Elizabeth Banks recently spoke to Glamour about her role in the Sam Raimi Spider-man films. While she landed a minor role as Betty Brant, the secretary at the Daily Bugle, Banks had originally screen-tested for the role of Mary-Jane Watson. However, the 28-year-old Banks, was deemed too old for the role and it went to 20-year-old Kirsten Dunst instead. Fair enough, right? Mary-Jane is a high school student in the movie and it makes sense that they cast an actress who’s closer to high school age.
Except when you realize that lead actor Tobey Maguire is only one year younger than Banks, who said:
Tobey and I are basically the same age and I was told I was too old to play her.
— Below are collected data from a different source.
Lemma nonblocking_write_loses_count_witness :
  ∃ m', run (Begin 1 (CWrite O_NONBLOCK (replicate 5000 7)) :: alone 1 3) (boot 10)
        = Some ([Sent 1 (take 10 (replicate 5000 7)); Ret 1 (- EAGAIN)], m').
Proof.
  apply (nonblocking_write_loses_count 1 O_NONBLOCK (replicate 5000 7) (boot 10));
    try done; rewrite ?length_replicate; unfold PIPE_BUF; simpl; lia.
Defined.

(** [poll] looks only at the buffer: at end of file it reports nothing and registers
    the caller, although a read would return at once. *)
Lemma poll_misses_hangup p flags len fault :
  pos p = 0 → eof p = true →
  poll POLLIN p = (0, true, false) ∧
  e_next (read_iter flags len fault 0 p) = Return 0.
Proof.
  intros Hp He. unfold poll, read_iter, can_read. rewrite Hp, He.
  split; [done|]. by destruct (0 =? i64 len).
Qed.
Lemma wp_node_free_page p pg (Q : unit → mem → Prop) s :
  page_map s !! p = Some pg →
  Q tt (set_used (u64 (node_used_pages s - 1)) (u64 (used_pages s - 1))
         (set_free (<[page_to_phys p := p]> (nodes s)) (page_to_phys p :: page_list s)
           (set_page_map <[p := freed pg]> s))) →
  wp (node_free_page p) Q s.
Proof.
  intros Hp HQ. unfold node_free_page. wp_step. eapply wp_page_at; [done|].
  wp_steps. exact HQ.
Qed.

(** Dropping the last reference puts the page back on the list; otherwise only the
    count changes. *)
Lemma wp_free_page p pg ps s :
  rep s ps → page_map s !! p = Some pg → is_free pg = false →
  wp (free_page p) (λ _ s',
    same_layout s s' ∧ same_pages [p] s s' ∧
    if ref pg =? 1
    then rep s' (p :: ps) ∧ node_used_pages s' = u64 (node_used_pages s - 1) ∧
         used_pages s' = u64 (used_pages s - 1)
    else rep s' ps ∧ node_used_pages s' = node_used_pages s ∧
         used_pages s' = used_pages s ∧
         page_map s' !! p = Some (set_ref (ref pg - 1) pg)) s.
Proof.
  intros Hr Hp Hf. pose proof (rep_state _ _ Hr _ _ Hp) as Hst. rewrite Hf in Hst.
  unfold free_page. wp_step. eapply wp_page_at; [done|].
  wp_step. wp_step. { unfold truthy. apply negb_true_iff, Z.eqb_neq. lia. }
  wp_step. unfold __page_unref. wp_step. eapply wp_page_at; [done|]. wp_steps;
    rewrite u64_small in * by lia.
  - rename H into E. apply Z.eqb_eq in E.
    eapply wp_upd_page; [apply lookup_insert_eq|].
    eapply wp_node_free_page; [apply lookup_insert_eq|].
    set (s' := set_used _ _ _).
    assert (page_map s' = <[p := freed pg]> (page_map s)) as Hm.
    { unfold s'. simpl. rewrite !insert_insert_eq. done. }
    rewrite (proj2 (Z.eqb_eq (ref pg) 1)) by lia.
    split; [|split; [|split; [by eapply rep_put|done]]].
    + split_and!; [done..|]. rewrite Hm. by apply dom_insert_same.
    + intros q Hq. rewrite Hm, lookup_insert_ne by set_solver. done.
  - rename H into E. apply Z.eqb_neq in E. set (s' := set_page_map _ _).
    rewrite (proj2 (Z.eqb_neq (ref pg) 1)) by lia.
    split; [|split; [|split; [|split_and!; [done..|apply lookup_insert_eq]]]].
    + split_and!; [done..|]. by apply dom_insert_same.
    + intros q Hq. unfold s'. simpl. rewrite lookup_insert_ne by set_solver. done.
    + eapply (rep_live s ps s' p pg (set_ref (ref pg - 1) pg)); try done.
      unfold page_ok. change (is_free (set_ref (ref pg - 1) pg)) with (is_free pg).
      rewrite Hf. simpl. lia.
Qed.

Lemma chain_in z s l p :
  chain z s l → p ∈ l →
  ∃ pg, page_map s !! p = Some pg ∧ is_free pg = false ∧ ref pg = 1 ∧
        (z = true → zeroed pg = true).
Proof.
  induction l as [|q l IH]; intros Hc Hp; [set_solver|]. destruct Hc as [Hq Hc].
  apply elem_of_cons in Hp as [->|Hp]; [naive_solver|auto].
Qed.

(** Freeing a chain returns its pages to the list, the last one first. *)
Lemma wp_free_pages z fuel l p ps s :
  rep s ps → counted s ps → NoDup (p :: l) → chain z s (p :: l) → (length l < fuel)%nat →
  wp (free_pages fuel p) (λ _ s',
    let ps' := rev (p :: l) ++ ps in
    rep s' ps' ∧ counted s' ps' ∧ same_layout s s' ∧ same_pages (p :: l) s s') s.
Proof.
  revert p l ps s. induction fuel as [|fuel IH]; intros p l ps s Hr Hc Hnd Hch Hlen; [lia|].
  pose proof Hch as [(pg & Hp & Hf & Href & Hnx & _) Hl].
  inversion Hnd as [|? ? Hni Hnd']; subst.
  cbn [free_pages]. wp_step. eapply wp_page_at; [done|]. wp_step.
  eapply wp_mono; [by apply (wp_free_page p pg ps)|]. cbn beta.
  intros [] s1 (Hlay & Hsame & Hpost). rewrite Href in Hpost. simpl in Hpost.
  destruct Hpost as (Hr1 & Hu1 & _).
  assert (counted s1 (p :: ps)) as Hc1.
  { eapply counted_same; [done..|]. rewrite Hu1, u64_small; [simpl; lia|].
    pose proof (cnt_used _ _ Hc) as Hu. pose proof (cnt_size _ _ Hc).
    pose proof (cnt_range _ _ Hc).
    assert (length (p :: ps) <= size (page_map s))%nat; [|simpl in *; lia].
    apply length_le_size.
    - constructor; [rewrite <- (rep_free _ _ Hr _ _ Hp); congruence|apply (rep_nodup _ _ Hr)].
    - intros q [->|Hq]%elem_of_cons; [done|]. by apply (rep_in _ _ Hr). }
  rewrite Hnx. destruct l as [|q l]; simpl.
  - wp_step. by split_and!.
  - assert (chain z s1 (q :: l)) as Hch1.
    { apply (chain_same z s s1); [|done]. intros r Hr'. apply Hsame. set_solver. }
    eapply wp_mono; [by apply (IH q l (p :: ps) s1); simpl in *; [..|lia]|].
    cbn beta zeta. intros [] s2 (Hr2 & Hc2 & Hlay2 & Hsame2). simpl in *. rewrite <- !app_assoc in *. simpl in *. split_and!; try done.
    + by etrans.
    + eapply same_pages_trans; [exact Hsame|exact Hsame2|]. set_solver.
Qed.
I’m like, ‘Oh, okay, that’s what I’ve signed up for.’
While I’d really like to say this wasn’t a case of ageism or that it was simply a question of who was more suitable for the role, there’s no denying that Banks’ anecdote fits in with Hollywood’s unfortunate habit of letting men age and keeping their love interests young. It echoes Olivia Wilde being told that she was too old to play 37 year-old Leonardo DiCaprio’s love interest at 28, Maggie Gyllenhaal being told she was too old at 37 to play the love interest of a 55-year-old-man, Emma Thompson being told she was too old for Hugh Grant in Sense and Sensibility, and countless other stories. Numbers reveal the same thing: men are allowed to age and continue pursuing interesting, thoughtful roles. Women? Less so. The amount of dialogue female actors receive decreases as they get older.
Would Spider-Man, Spider-Man 2, and Spider-Man 3 have been better if it was Elizabeth Banks being kidnapped all the time? (I joke, but definitely check out Sarah Barrett’s piece on the surprising feminism of the trilogy.) I can’t say, but I’m sure we’ve missed out on tons of awesome and compelling performances because of ageism and we’ll continue to until Hollywood gets their ish together.